Fellow blogger Barry Barnitz is something of a Jane Austen buff. He supplied us with many of the links for this post. You may want to check out his Economic analysis of Jane Austen.
Here are some other thoughts Barry has provided "off the top of his head":
"First, let us examine some of the proprieties for ball etiquette. First of all, the man was given the prerogative of asking a lady to stand up and dance. (The lady does not have this right.) A lady is free to refuse the invitation, but should she do so, propriety demands that she can not accept another man's offer until after completion of the dance set. If a man claims the first two dances prior to the dance, as happens to the unfortunate Lizzy Bennet (in Pride and Prejudice) with Mr. Collins, the lady is somewhat up the creek. If Lizzy accepts the offer, she is stuck with Mr.Collins for the first two dances; if she refuses, etiquette demands that she sit out the two dances. (Lizzy decides to get the punishment over with quickly by accepting the Collins offer.)
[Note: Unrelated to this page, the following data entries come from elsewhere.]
(** The bench after one and after two ticks on [Trial.trot]. *)
Definition tick1 := @step running_max Bench.collaborators Trial.trot (Trial.robot0, 0).
Definition tick2 := @step running_max Bench.collaborators Trial.trot tick1.1.

(** The torques of a tick on [Trial.trot]. *)
Definition tau0 : list Q := [5; 5; 5; 2; 2; 2; 5; 5; 5; 2; 2; 2]%Q.

(** A tracker read-out, Euler angles and a file system for the reports. *)
Definition current_max (m : @RunningMaxT running_max) : list Q := m.
Definition level (q : list Q) (n : nat) : nat * (exn + list Q) := (n, inr (np.zeros 3)).
Definition written_file (name : string) (d : gmap string np.ndarray2) (n : nat)
    : nat * (exn + ()) := (n, inr ()).

End Shown.

(** * Properties *)

Section MonadFacts.
Context {S : Type}.

Lemma bind_inr {A B} (m : M S A) (k : A → M S B) s s' b :
  (m ≫= k) s = (s', inr b) → ∃ a s1, m s = (s1, inr a) ∧ k a s1 = (s', inr b).
Proof.
  unfold mbind, M_bind. destruct (m s) as [s1 [e|a]]; [discriminate|]. eauto.
Qed.

Lemma bind_inl {A B} (m : M S A) (k : A → M S B) s s' e :
  (m ≫= k) s = (s', inl e) →
  m s = (s', inl e) ∨ ∃ a s1, m s = (s1, inr a) ∧ k a s1 = (s', inl e).
Proof.
  unfold mbind, M_bind. destruct (m s) as [s1 [e'|a]]; [left; congruence|]. eauto.
Qed.

Lemma bind_eq_inr {A B} (m : M S A) (k : A → M S B) s s1 a :
  m s = (s1, inr a) → (m ≫= k) s = k a s1.
Proof. unfold mbind, M_bind. by intros ->. Qed.

Lemma bind_eq_inl {A B} (m : M S A) (k : A → M S B) s s1 e :
  m s = (s1, inl e) → (m ≫= k) s = (s1, inl e).
Proof. unfold mbind, M_bind. by intros ->. Qed.
End MonadFacts.

Section Primitives.

Context `{MathUtils} `{Collaborators}.

Global Instance clock_preorder : PreOrder clock.
Proof.
  split; [by intros r|]. intros r1 r2 r3 (?&?&?) (?&?&?). unfold clock. split_and!; congruence.
Qed.

Global Instance unlogged_preorder : PreOrder unlogged.
Proof.
  split; [by intros r|]. intros r1 r2 r3 [? ?] [? ?]. split; [by etrans|congruence].
Qed.

Lemma respects_bind {A B} R `{!Transitive R} (m : M Store A) (k : A → M Store B) :
  respects R m → (∀ a, respects R (k a)) → respects R (m ≫= k).
Proof.
  intros Hm Hk s. unfold mbind, M_bind. specialize (Hm s).
  destruct (m s) as [s1 [e|a]]; [done|]. etrans; [exact Hm|]. apply Hk.
Qed.
(** * Satellite-centric MST link protocol

    A shallow embedding of [internal/links/isl_satellite_mst.go]
    (type [IslSatelliteCentricMstProtocol]) and the properties of its
    operations.

    Go pointers are modelled by natural-number addresses, the objects they
    point to live in an explicit [World]; every method of the protocol is a
    function from the state before the call to the state after it (the
    mutex makes each call atomic, so the sequential reading is the meaning
    of a call). *)

From stdpp Require Import base option list gmap strings.
From Stdlib Require Import ZArith Lia Sorted.

Local Open Scope Z_scope.

(** ** Nodes and links *)

(** [*satmod.Satellite]: [Some a] is the satellite at address [a], [None]
    is the nil pointer. *)
Abbreviation SatPtr := (option nat) (only parsing).

(** [*linkmod.IslLink], by address. *)
Abbreviation LinkPtr := nat (only parsing).

(** A value of the interface [types.INode]: a [*satmod.Satellite] or a node
    of some other concrete type. *)
Inductive INode : Type :=
  | SatelliteNode (a : nat)
  | OtherNode (a : nat).

#[global] Instance INode_eq_dec : EqDecision INode.
Proof. solve_decision. Defined.

(** A value of the interface [types.ILink]: a [*linkmod.IslLink] or a link
    of some other concrete type. *)
Inductive ILink : Type :=
  | IslLinkRef (l : LinkPtr)
  | OtherLink (a : nat).

#[global] Instance ILink_eq_dec : EqDecision ILink.
Proof. solve_decision. Defined.
(** The [switch (opt->type())] of [publish_filament_config]. *)
Definition filament_value `{Platform} (opt : ConfigOption) : option boost_any :=
  match opt with
  | ConfigOptionBool value => Some (any_bool value)
  | ConfigOptionInt value => Some (any_int value)
  | ConfigOptionFloat value => Some (any_double value)
  | ConfigOptionPercent value => Some (any_double value)
  | ConfigOptionString value => Some (any_string value)
  | ConfigOptionFloatOrPercent value percent =>
      Some (any_string (float_or_percent_string value percent))
  | ConfigOptionEnum value => Some (any_int value)
  | ConfigOptionFloats values => Some (any_doubles values)
  | ConfigOptionInts values => Some (any_ints values)
  | ConfigOptionStrings values => Some (any_strings values)
  | _ => None
  end.

(** [extruder_prefix] of [publish_filament_config]; [std::to_string] of an
    [int]. *)
Definition filament_prefix (extruder_idx : Z) : string :=
  "config/filament/" +:+ show_int extruder_idx +:+ "/".

Definition filament_name_payload `{Platform} (preset_name : string) (extruder_idx : Z)
  : string :=
  str_of [lit ("{" +:+ quoted "key" +:+ ":" +:+ quoted "preset_name" +:+ ","
               +:+ quoted "value" +:+ ":" +:+ dq);
          str (json_escape preset_name);
          lit (dq +:+ "," +:+ quoted "type" +:+ ":" +:+ quoted "string" +:+ ","
               +:+ quoted "extruder" +:+ ":");
          int extruder_idx;
          lit "}"].
(** Against two Squires the round is won in three turns. *)
Lemma play_round_loser_defeated_witness :
  exists log yt ot g',
    play_round scripted_rng (two_team_loader [knight; squire] [squire; squire]) 20
               "yours" "theirs" true [] = Returns ((true, log, (yt, ot)), g') /\
    Forall defeated ot /\ Exists alive yt.
Proof.
  do 4 eexists. split; [vm_compute; reflexivity|].
  edestruct (play_round_loser_defeated scripted_rng
               (two_team_loader [knight; squire] [squire; squire]) 20
               "yours" "theirs" true []) as (_ & Hwin & Hsurv);
    [vm_compute; reflexivity|].
  split.
  - exact (Hwin eq_refl).
  - apply Hsurv; [vm_compute; repeat constructor
                 | vm_compute; repeat constructor | reflexivity].
Defined.

Lemma play_round_min_turns_witness :
  exists log yt ot g',
    play_round scripted_rng (two_team_loader [knight; squire] [squire; squire]) 20
               "yours" "theirs" true [] = Returns ((true, log, (yt, ot)), g') /\
    (length ot <= length log)%nat.
Proof.
  do 4 eexists. split; [vm_compute; reflexivity|].
  edestruct (play_round_min_turns scripted_rng
               (two_team_loader [knight; squire] [squire; squire]) 20
               "yours" "theirs" true []) as (Hwin & _);
    [vm_compute; reflexivity|].
  exact (Hwin eq_refl).
Defined.


Lemma play_round_kills_bound_witness :
  exists w log yt ot g',
    play_round scripted_rng (two_team_loader [knight; squire] [squire; knight]) 20
               "yours" "theirs" true [] = Returns ((w, log, (yt, ot)), g') /\
    (0 <= total_kills yt - total_kills [knight; squire] <= Z.of_nat (length ot))%Z /\
    (0 <= total_kills ot - total_kills [squire; knight] <= Z.of_nat (length yt))%Z.
Proof.
  do 5 eexists. split; [vm_compute; reflexivity|].
  eapply (play_round_kills_bound scripted_rng
            (two_team_loader [knight; squire] [squire; knight]) 20
            "yours" "theirs" true []).
  vm_compute; reflexivity.
Defined.

(** The state after the first turn of that round. *)
Lemma round_untouched_ahead_witness :
  exists st,
    round_reaches scripted_rng
      (round_start (two_team_loader [knight; squire] [squire; knight])
                   "yours" "theirs" true []) st /\
    length (battle_log st) = 1%nat /\
    (forall i, (your_index st < i)%nat -> your_team st !! i = [knight; squire] !! i) /\
    (forall i, (opponent_index st < i)%nat ->
               opponent_team st !! i = [squire; knight] !! i).
Proof.
  assert (Hr : exists st,
             round_reaches scripted_rng
               (round_start (two_team_loader [knight; squire] [squire; knight])
                            "yours" "theirs" true []) st
             /\ length (battle_log st) = 1%nat).
  { eexists. split.
    - eapply reaches_next; [apply reaches_start|].
      constructor; [reflexivity | vm_compute; reflexivity].
    - reflexivity. }
  destruct Hr as (st & Hr & Hl). exists st.
  split; [exact Hr|]. split; [exact Hl|].
  exact (round_untouched_ahead scripted_rng
           (two_team_loader [knight; squire] [squire; knight])
           "yours" "theirs" true [] st Hr).
Defined.

Lemma round_turns_alternate_witness :
  exists st,
    round_reaches scripted_rng
      (round_start (two_team_loader [knight; squire] [squire; knight])
                   "yours" "theirs" true []) st /\
    length (battle_log st) = 1%nat /\
    is_your_turn st = xorb true (Nat.odd (length (battle_log st))).
Proof.
  assert (Hr : exists st,
             round_reaches scripted_rng
               (round_start (two_team_loader [knight; squire] [squire; knight])
                            "yours" "theirs" true []) st
             /\ length (battle_log st) = 1%nat).
  { eexists. split.
    - eapply reaches_next; [apply reaches_start|].
      constructor; [reflexivity | vm_compute; reflexivity].
    - reflexivity. }
  destruct Hr as (st & Hr & Hl). exists st.
  split; [exact Hr|]. split; [exact Hl|].
  exact (round_turns_alternate scripted_rng
           (two_team_loader [knight; squire] [squire; knight])
           "yours" "theirs" true [] st Hr).
Defined.

(** Every attack misses: Knight against Squire goes on for ever. *)
Lemma play_round_no_turn_limit_witness :
  play_round (constant_rng true) (two_team_loader [knight] [squire]) 1000
             "yours" "theirs" true tt = OutOfFuel.
Proof.
  apply (play_round_no_turn_limit (constant_rng true)
           (two_team_loader [knight] [squire]) "yours" "theirs" true tt
           knight squire [] []); reflexivity.
Defined.
(** * Snake game engine of slither-synth: the state update of [SnakeGame]

    The React component [SnakeGame] (src/src/App.tsx) keeps five pieces of
    state ([snake], [direction], [food], [score], [gameOver]) and changes them
    through three callbacks: [initGame], [moveSnake] (driven by a 200 ms
    timer) and [handleKeyDown].  This file embeds those callbacks, together
    with their helpers [spawnFood] and [checkCollision], and proves the
    properties the specification states about them.

    Modelling conventions.
    - Grid coordinates and the score are JavaScript numbers that only ever
      hold integers (they start as integer literals, move by [+1]/[-1], or
      come out of [Math.floor]); they are integers [Z] here.
    - The props [width], [height] and [gridSize] are arbitrary numbers, and
      the grid bounds [width / gridSize] and [height / gridSize] are NOT
      rounded by the code, so they are rationals [Q], and the product
      [Math.random() * bound] is the exact one.  Rocq's [Qdiv] agrees with
      JavaScript's [/] for a non-zero divisor (for [gridSize = 0] JavaScript
      gives [Infinity] or [NaN], which this model does not represent); the
      statements about where random cells fall assume positive props
      ([props_ok]).
    - [Math.random()] is an oracle: the successive results of the calls are
      given as a list of rationals, consumed from the front.  A rejection
      loop that needs more draws than the list holds yields [None].
    - A callback closes over the state of the render in which it was created
      and queues updates through the setters; the queued updates are applied
      to the pending state.  [M] is the monad of those queued updates. *)

From Stdlib Require Import ZArith QArith Qround List String Bool Lia Lqa.
Import ListNotations.
Local Open Scope Z_scope.

(** ** Data model *)

Record Coordinate : Set := mkCoordinate { x : Z; y : Z }.

(** Possible directions for the snake. *)
Inductive Direction : Set := UP | DOWN | LEFT | RIGHT.

(** The full game state. *)
Record GameState : Type := mkGameState {
  snake : list Coordinate;
  food : Coordinate;
  direction : Direction;
  score : Z;
  gameOver : bool
}.

Record SnakeGameProps : Type := mkProps {
  width : Q;
  height : Q;
  gridSize : Q
}.

(** The defaults of the component, which are also what [App] passes. *)
Definition defaultProps : SnakeGameProps :=
  {| width := 400; height := 400; gridSize := 20 |}.

(** [width / gridSize] and [height / gridSize], as the code writes them. *)
Definition columns (p : SnakeGameProps) : Q := (width p / gridSize p)%Q.
Definition rows (p : SnakeGameProps) : Q := (height p / gridSize p)%Q.

Definition props_ok (p : SnakeGameProps) : Prop :=
  (0 < width p)%Q /\ (0 < height p)%Q /\ (0 < gridSize p)%Q.

(** The arguments of the five [useState] calls. *)
Definition initialState : GameState :=
  {| snake := [mkCoordinate 8 10; mkCoordinate 7 10; mkCoordinate 6 10];
     food := mkCoordinate 13 10;
     direction := RIGHT;
     score := 0;
     gameOver := false |}.

(** [a.x === b.x && a.y === b.y], the comparison of two cells used by
    [moveSnake], [spawnFood] and [checkCollision]. *)
Definition sameCell (a b : Coordinate) : bool :=
  (x a =? x b) && (y a =? y b).

(** ** Queued state updates and the random oracle *)

Record World : Type := mkWorld {
  pending : GameState;
  randoms : list Q
}.

Definition M (A : Type) : Type := World -> option (A * World).

Definition ret {A : Type} (a : A) : M A := fun w => Some (a, w).

Definition bind {A B : Type} (m : M A) (k : A -> M B) : M B :=
  fun w => match m w with
           | Some (a, w') => k a w'
           | None => None
           end.

Declare Scope update_scope.
Delimit Scope update_scope with update.
Notation "v <- m ;; k" := (bind m (fun v => k))
  (at level 61, m at next level, right associativity) : update_scope.
Notation "m ;; k" := (bind m (fun _ => k))
  (at level 61, right associativity) : update_scope.
Local Open Scope update_scope.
By the way, Regency dances were in sets, which means that the dance was a group dance. The competent spate of recent Austen film adaptations ( 96 BBC Pride and Prejudice; 95 Emma Thompson Sense and Sensibility; and the most recent BBC production of Emma) naturally cannot resist the obvious theatrical appeal of choreographing the dance scenes in Austen, and they do a good job of capturing Regency dance.
Other points of etiquette that may or may not appear in Northanger Abbey deal with proper relations between the sexes. For example it is highly improper for ladies and men to exchange or accept gifts prior to a formal engagement. So, for example, Marianne Dash (in S&S) is acting improperly when she accepts Willoughby's offer of a horse (Elinor convinces her to refuse the gift on practical financial grounds). Fanny Price (in Mansfield Park) is rightfully scandalized when she discovers that the necklace Mary Crawford gives her is a disguised gift from her brother Henry Crawford.
By the same token it is improper for a man and a woman to exchange personal letters unless they are formally engaged. During the London scenes in S&S, everyone assumes that Marianne must be engaged to Willoughby since she writes to him.
There are likely to be other points of etiquette coming to the fore in Northanger Abbey, although the setting of the first part of the action is in Bath, a city devoted to vacationing and health spas, with a more relaxed holiday like social atmosphere."